Brünnhilda comes in, whooping her war-call, but her voice drops at the sight of Fricka. Fricka, who thoroughly despises all the Valkyrie maidens as being born out of true wedlock, tells her to take her orders from Wotan, and goes off triumphant. Wotan, deeply despondent, terrifies Brünnhilda with his grief; she casts down her spear and shield and kneels before him, imploring him to tell the cause.
"Only one did I see," Loge says further the light fading out of the music "who had renounced love; for red gold he had forsworn the favor of woman." He relates Alberich's theft of the gold, as it had been told him by the Rhine-daughters, who had made him their advocate with Wotan, to procure its restitution. But their plea meets with a deaf ear.
We do not find Wotan, like the dragon or the horse, or, for the matter of that, like the stage demon in Weber's Freischutz or Meyerbeer's Robert the Devil, with one fixed theme attached to him like a name plate to an umbrella, blaring unaltered from the orchestra whenever he steps on the stage. Sometimes we have the Valhalla theme used to express the greatness of the gods as an idea of Wotan's.
But Wotan, whose assumed character of law-giver is altogether false to his real passionate nature, despises the rebuke; and the giant's ray of insight is lost in the murk of his virtuous indignation. In the midst of the wrangle, Loki comes at last, excusing himself for being late on the ground that he has been detained by a matter of importance which he has promised to lay before Wotan.
Brunhild, chief of the Valkyrie, is commissioned by Wotan at the instance of Fricka, goddess of marriage, to slay him for his sin. She disobeys and tries to save him, but Hunding, helped by Wotan, slays him. Sieglinda, however, about to bear the free hero, to be called Siegfried, is saved by Brunhild, and hid in the forest. Brunhild herself is punished by being made a mortal woman.
For us, it was a commonplace that dramatic movement and the filling up of scenes by the introduction of characters who propose pointless riddles to one another and explain at length what their names are not, are incompatible; that poetry does not consist in disguising commonplace expressions in archaic and alliterative and extravagant dress; that Wotan displays no grasp of the essentials of Schopenhauer's philosophy when he insists on dubbing Brunhilde his Will.
The Nibelungs are the slaves and sons of toil; they labour incessantly for Alberich; him only does Wotan fear: he must get the Ring from them at all costs. The pair descend into the Nibelung's cave. The Ring is already forged, and the Tarnhelm the cap of invisibility is made which enables him to render himself invisible or to change himself into any animal he wishes.
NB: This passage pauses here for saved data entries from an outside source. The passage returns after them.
(** ** Data model *)

(** [hb_codepoint_t] is a 32-bit unsigned integer, [hb_position_t] a 32-bit
    signed one, [hb_tag_t] a 32-bit tag. *)
Abbreviation hb_codepoint_t := Z (only parsing).
Abbreviation hb_position_t := Z (only parsing).
Abbreviation hb_tag_t := Z (only parsing).

Inductive hb_direction_t :=
| HB_DIRECTION_INVALID
| HB_DIRECTION_LTR
| HB_DIRECTION_RTL
| HB_DIRECTION_TTB
| HB_DIRECTION_BTT.

(** Modelled from the spec: [hb_segment_properties_t] is declared in
    hb-buffer.h, which is not part of src; the spec lists the segment
    properties as script, direction and language. *)
Record hb_segment_properties_t := {
  direction : hb_direction_t;
  script : hb_tag_t;
  language : string
}.

Inductive hb_buffer_content_type_t :=
| HB_BUFFER_CONTENT_TYPE_INVALID
| HB_BUFFER_CONTENT_TYPE_UNICODE
| HB_BUFFER_CONTENT_TYPE_GLYPHS.

(** One buffer item: the [codepoint] of its [hb_glyph_info_t] (a Unicode
    character before shaping, a glyph id after) and the [x_advance] of its
    [hb_glyph_position_t]. *)
Record hb_glyph_t := {
  codepoint : hb_codepoint_t;
  x_advance : hb_position_t
}.

(** Modelled from the spec: [hb_buffer_t] is declared in hb-buffer.hh, which
    is not part of src; the spec asks of a buffer its segment properties,
    content that goes from text to glyphs in place, and per-glyph advances
    and glyph identity. *)
Record hb_buffer_t := {
  props : hb_segment_properties_t;
  content_type : hb_buffer_content_type_t;
  glyphs : list hb_glyph_t
}.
Perhaps, he suggests, if Alberic warns Fafnir, and offers to deal with the hero for him, Fafnir, may give him the ring. They accordingly wake up the dragon, who condescends to enter into bellowing conversation, but is proof against their proposition, strong in the magic of property. "I have and hold," he says: "leave me to sleep." Wotan, with a wise laugh, turns to Alberic.
Yet another theme connected with Wotan is the Wanderer music which breaks with such a majestic reassurance on the nightmare terror of Mimmy when Wotan appears at the mouth of his cave in the scene of the three riddles. Thus not only are there several Wotan themes, but each varies in its inflexions and shades of tone color according to its dramatic circumstances.